I too had clear cell. My oncologist put me on one year of Avastin maintenance after the six rounds of chemo. On the Avastin, I continued to be exhausted and have some other not horrible, but annoying as hell, side effects-many of which the docs said were NOT because of the Avastin. (Chronic nausea stopped about 2 months after the last Avastin infusion -but "not related" to the Avastin. :))The hard part about clear cell is that there is relatively little known about the best way to treat it, because it is so rare. I struggle with whether I would do treatment again if mine recurs. It seems that each of us suffers different side effects, and the only way, I guess, to decide what to do is to think about your own quality of life and how it affects your enjoyment of it. My last Avastin was in Feb '21, and I still don't feel back to "normal" -but I am 62, so normal stinks anyway lol. I was very often exhausted, and lost a ton of muscle tone, but I was able to get together with family and friends (and nap the next day) throughout the treatments.
- I wish there was a simple way to decide/determine what to do. I do not think that there is.
- My very best wishes to you, and may you determine what you feel is best for you!
Thank you @Wicomico for your reply! Yep we Clear Cell Ovarian gals do march to a different beat when it comes to our Cancer. Due to the fact that it is rare. I didn't realize that I had CC Ovarian Cancer until after my Hysterectomy, after they studied to tumor. My Oncologist told me that Clear Cell does not react to Chemotherapy at all. But I did very well on Chemo. Like I said I will be on Avastin for 2 yrs, unless they come up with a trial RX for me. Right now I feel really good, & not looking forward to be on Avastin...But of course I will do it, so I don't reoccur. Blessings to you!
For what it is worth, I obviously did the chemo- carboplatin and taxol and Avastin-(all 3) and then an additional year of Avastin, and I have been 'cancer free' since just after the chemo. So I think that it does work-it is just the recurrence rate that is different from other OC
I came across your reply and saw you were on Avastin for a time. I'm facing my 3rd recurrence and my oncologist (new doc for me after moving to different state) has recommended keeping me on my Rubraca (PARP inhibitor) and adding Avastin (indefinitely) infusions every 3 weeks. What are some of the issues you had with Avastin? I have another option to do 6 rounds of chemo (would be my 4th time taking chemo). I'm leaning toward trying the Avastin for awhile, doing follow-up CT to see if it's working. If not, then switching to the chemo option.

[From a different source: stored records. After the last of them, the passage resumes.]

(* ===== verification/Clock.v ===== *)
(** The clock as people read it: [Hub.clock] (rooms.go) and what it uses of
    package time.  Europe/London is Greenwich time with an hour added from the
    last Sunday of March to the last Sunday of October, both at 01:00 UTC: the
    rule of the tz database since 1996, which covers every time the hub keeps. *)
From S2P Require Import Prelude Text HubCore.
Local Open Scope Z_scope.

Record Civil := mkCivil { civ_year : Z; civ_month : Z; civ_day : Z }.

(** Days since 1970-01-01 to a date of the Gregorian calendar, and back. *)
Definition civil_of_days (days : Z) : Civil :=
  let z := days + 719468 in
  let era := z / 146097 in
  let doe := z - era * 146097 in
  let yoe := (doe - doe / 1460 + doe / 36524 - doe / 146096) / 365 in
  let doy := doe - (365 * yoe + yoe / 4 - yoe / 100) in
  let mp := (5 * doy + 2) / 153 in
  let d := doy - (153 * mp + 2) / 5 + 1 in
  let m := if mp <? 10 then mp + 3 else mp - 9 in
  mkCivil (yoe + era * 400 + (if m <=? 2 then 1 else 0)) m d.
Definition days_of_civil (c : Civil) : Z :=
  let y := if civ_month c <=? 2 then civ_year c - 1 else civ_year c in
  let era := y / 400 in
  let yoe := y - era * 400 in
  let mp := if 2 <? civ_month c then civ_month c - 3 else civ_month c + 9 in
  let doy := (153 * mp + 2) / 5 + civ_day c - 1 in
  let doe := yoe * 365 + yoe / 4 - yoe / 100 + doy in
  era * 146097 + doe - 719468.
(** 0 is Sunday. *)
Definition weekday (days : Z) : Z := (days + 4) mod 7.

Definition day_seconds : Z := 86400.
(** 01:00 UTC on the last Sunday of a month of 31 days. *)
Definition last_sunday_1am (year month : Z) : Z :=
  let d := days_of_civil (mkCivil year month 31) in
  (d - weekday d) * day_seconds + 3600.
Definition london_offset (unix : Z) : Z :=
  let y := civ_year (civil_of_days (unix / day_seconds)) in
  if (last_sunday_1am y 3 <=? unix) && (unix <? last_sunday_1am y 10) then 3600 else 0.

Definition day_names : list string := ["Sun"; "Mon"; "Tue"; "Wed"; "Thu"; "Fri"; "Sat"].
Definition month_names : list string :=
  ["Jan"; "Feb"; "Mar"; "Apr"; "May"; "Jun"; "Jul"; "Aug"; "Sep"; "Oct"; "Nov"; "Dec"].
Definition nth_name (l : list string) (i : Z) : string := default "" (l !! Z.to_nat i).
Definition two_digits (z : Z) : string := if z <? 10 then "0" +:+ itoa z else itoa z.

(** The layouts the program uses, on a local time in seconds. *)
Definition fmt_hm (local : Z) : string :=
  let s := local mod day_seconds in
  two_digits (s / 3600) +:+ ":" +:+ two_digits (s / 60 mod 60).
Definition fmt_dow_hm (local : Z) : string :=
  nth_name day_names (weekday (local / day_seconds)) +:+ " " +:+ fmt_hm local.
Definition fmt_day_month (local : Z) : string :=
  let c := civil_of_days (local / day_seconds) in
  itoa (civ_day c) +:+ " " +:+ nth_name month_names (civ_month c - 1).
Definition fmt_day_month_hm (local : Z) : string := fmt_day_month local +:+ " " +:+ fmt_hm local.
Definition fmt_day_month_year (local : Z) : string :=
  fmt_day_month local +:+ " " +:+ itoa (civ_year (civil_of_days (local / day_seconds))).

Definition london_seconds (ms : Z) : Z :=
  let s := ms / 1000 in s + london_offset s.

Definition clock `{Env} (ms : Z) : string :=
  let local := london_seconds ms in
  if 6 * 24 * Hour <? now - ms * Millisecond then fmt_day_month_hm local else fmt_dow_hm local.

Definition plural (n : Z) (word : string) : string :=
  if n =? 1 then "1 " +:+ word else cat [itoa n; " "; word; "s"].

Had a full hysterectomy with gall bladder removed. Been on avastin and lynparza maintenance PARP inhibitors, since June 2021. The avastin may cause fatigue and at times one can get nauseous. I make sure I eat a good lunch or breakfast before treatment.
I could not tolerate Avastin. It caused my BP to go very high.
I am starting Avastin again this week along with Amlodipine. A BP med.